The first design concept for Sony’s upcoming next-gen console was a complete contrast from what it is now. Chief designer of the UX Platform Design Group Tesu Sumii, in speaking with PlayStation Blog, revealed his first design was “totally different” from what the PS4 is today. Despite the aesthetic changes made to the console, Summii’s core philosophy behind his work on the PS4 always remained the same.

“I just wanted to make a simple object for the living room. Sometimes products are a little too exaggerated. It should be simple. That’s my thinking,” he states.

Summii also put heavy emphasis on how the PS4 looked from every angle. He wanted his design to appeal from every direction.

“I think about the horizontal, not just the vertical,” he says. “I think about the 360 degree view. The reverse should be beautiful, too.”

With a new console-generation comes the ability to freshen things up a bit. While the PS4 certainly doesn’t throw the PlayStation heritage out the window, as it does have striking similarities to the PS2, Summii wanted to make sure this new console design implemented enough changes to the brand.
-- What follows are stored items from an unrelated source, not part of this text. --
Lemma download_segments_spec E pl base K st :
  let n := length (segments pl) in
  ∃ r st' evs,
    _download_segments E pl base K st = (r, st')
    ∧ trace st' = trace st ++ evs
    ∧ from_stage Fetch evs
    ∧ ((segments pl = [] ∧ r = Ok false ∧ evs = [EPrint MsgNoSegments]
        ∧ extends st st' evs [] 0)
       ∨ (segments pl ≠ [] ∧ mkdtemp_name E = None ∧ r = Raise OSError
          ∧ evs = [] ∧ st' = st)
       ∨ (∃ name, let d := temp_path E name in
          segments pl ≠ [] ∧ mkdtemp_name E = Some name
          ∧ temp_dir st' = Some d ∧ dirs st' = {[d]} ∪ dirs st
          ∧ (((K ≤ 0)%Z ∧ r = Raise ValueError
              ∧ evs = [EMkdtemp d; EPrint (MsgDownloading n)]
              ∧ segment_files st' = segment_files st ∧ sent st' = sent st)
             ∨ ((0 < K)%Z ∧ ∃ order,
                  let oks := pool_ok E base (Some d) (sent st) order in
                  order ≡ₚ tasks_of pl
                  ∧ r = Ok (bool_decide (failed order oks = []))
                  ∧ evs = [EMkdtemp d; EPrint (MsgDownloading n)]
                          ++ pool_events E base (Some d) (sent st) order
                          ++ (if bool_decide (failed order oks = []) then []
                              else [EPrint (MsgFailedSegments
                                      (Z.of_nat (length (failed order oks))))])
                  ∧ segment_files st'
                    = segment_files st
                      ++ (segment_file_name d <$> (succeeded order oks).*2)
                  ∧ sent st' = (sent st + length (pool_requests E base order))%nat)))).
Proof.
  intros n. unfold _download_segments.
  case_bool_decide as Hseg.
  { run. do 3 eexists. split; [done|]. split; [done|].
    split; [by repeat constructor|]. left. split_and!; try done.
    split; simpl; rewrite ?app_nil_r; auto with lia. }
  unfold mkdtemp. destruct (mkdtemp_name E) as [name|] eqn:Hname.
  2:{ run. exists (Raise OSError), st, []. rewrite app_nil_r.
      split_and!; try done; [constructor|]. right. left. done. }
  fold (temp_path E name). set (d := temp_path E name).
  destruct (decide (K ≤ 0)%Z) as [HK|HK].
  { run. rewrite bool_decide_eq_true_2 by done.
    do 3 eexists. split; [done|]. simpl. rewrite <- (assoc_L (++)).
    split; [done|]. split; [by repeat constructor|].
    right. right. exists name. split_and!; try done. left. done. }
  destruct (run_pool_linear (λ t, download_segment E base t.1 t.2)
              (2 * length (tasks_of pl)) (Z.to_nat K) (scheduler E)
              (tasks_of pl) []) as (order & Hp & Hlin); [lia|simpl; lia|].
  simpl in Hp.
  unfold bind at 1 2 3 4. run. rewrite bool_decide_eq_false_2 by done.
  rewrite Hlin.
  match goal with |- context [run_seq _ _ _ ?s] => set (st1 := s) end.
  destruct (run_seq_spec E base order [] st1) as (st2 & Hrun & Hext).
  rewrite Hrun. simpl in Hrun, Hext |- *.
  set (oks := pool_ok E base (Some d) (sent st) order) in *.
  assert (length oks = length order) as Hlen by apply length_pool_ok.
  pose proof (length_succeeded_failed order oks Hlen) as Hsum.
  assert (length order = n) as Hn.
  { by rewrite Hp, length_tasks_of. }
  rewrite success_count_zip.
  destruct Hext as [Ht Hf Hs Hd Hdirs]. simpl in *.
  assert (task_file (Some d) <$> succeeded order oks
          = segment_file_name d <$> (succeeded order oks).*2) as Hfiles.
  { by rewrite <- list_fmap_compose. }
  case_bool_decide as Hcount.
  - run. do 3 eexists. split; [done|]. simpl. rewrite Ht.
    rewrite <- !(assoc_L (++)). split; [done|]. simpl.
    split.
    { repeat constructor. apply Forall_app. split; [apply pool_events_stage|].
      by repeat constructor. }
    right. right. exists name. split_and!; try done. right. split; [lia|].
    exists order. fold oks.
    assert (failed order oks ≠ []) as Hfail.
    { intros Hnil. rewrite Hnil in Hsum. simpl in Hsum. fold n in Hcount. lia. }
    rewrite bool_decide_eq_false_2 by done.
    split_and!; try done.
    + fold d oks n.
      by replace (Z.of_nat n - Z.of_nat (length (succeeded order oks)))%Z
        with (Z.of_nat (length (failed order oks))) by lia.
    + by rewrite Hf, Hfiles.
  - do 3 eexists. split; [done|]. rewrite Ht.
    rewrite <- !(assoc_L (++)). split; [done|]. simpl.
    split.
    { repeat constructor. apply pool_events_stage. }
    right. right. exists name. split_and!; try done. right. split; [lia|].
    exists order. fold oks.
    assert (failed order oks = []) as Hfail.
    { apply nil_length_inv. fold n in Hcount. lia. }
    rewrite bool_decide_eq_true_2 by done.
    split_and!; try done.
    + by rewrite app_nil_r.
    + by rewrite Hf, Hfiles.
Qed.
“One of my tasks is to create one single PlayStation identity. I wasn’t just thinking about the console but also about the DualShock 4, the DualShock 4 Charging Station, the Vertical Stand, the Mono headset, PS Vita — everything,” says Sumii.

“I think the PlayStation brand image needs to be changed a little bit, as it’s a new console, and we have to show what we’re pointing towards for the future. So I thought it should be one of the most smart, cool, and intelligent products from Sony. Not just from Sony Computer Entertainment, but the company as a whole.

“This should be one of the best, coolest, most sophisticated products we’ve created. That’s what we were striving for,” he reiterates.

The PlayStation 4 is only one month away from release, so you’ll have the chance to decide for yourselves whether or not you like Summii’s design. The console will arrive on November 15 in North America, November 29 in Europe.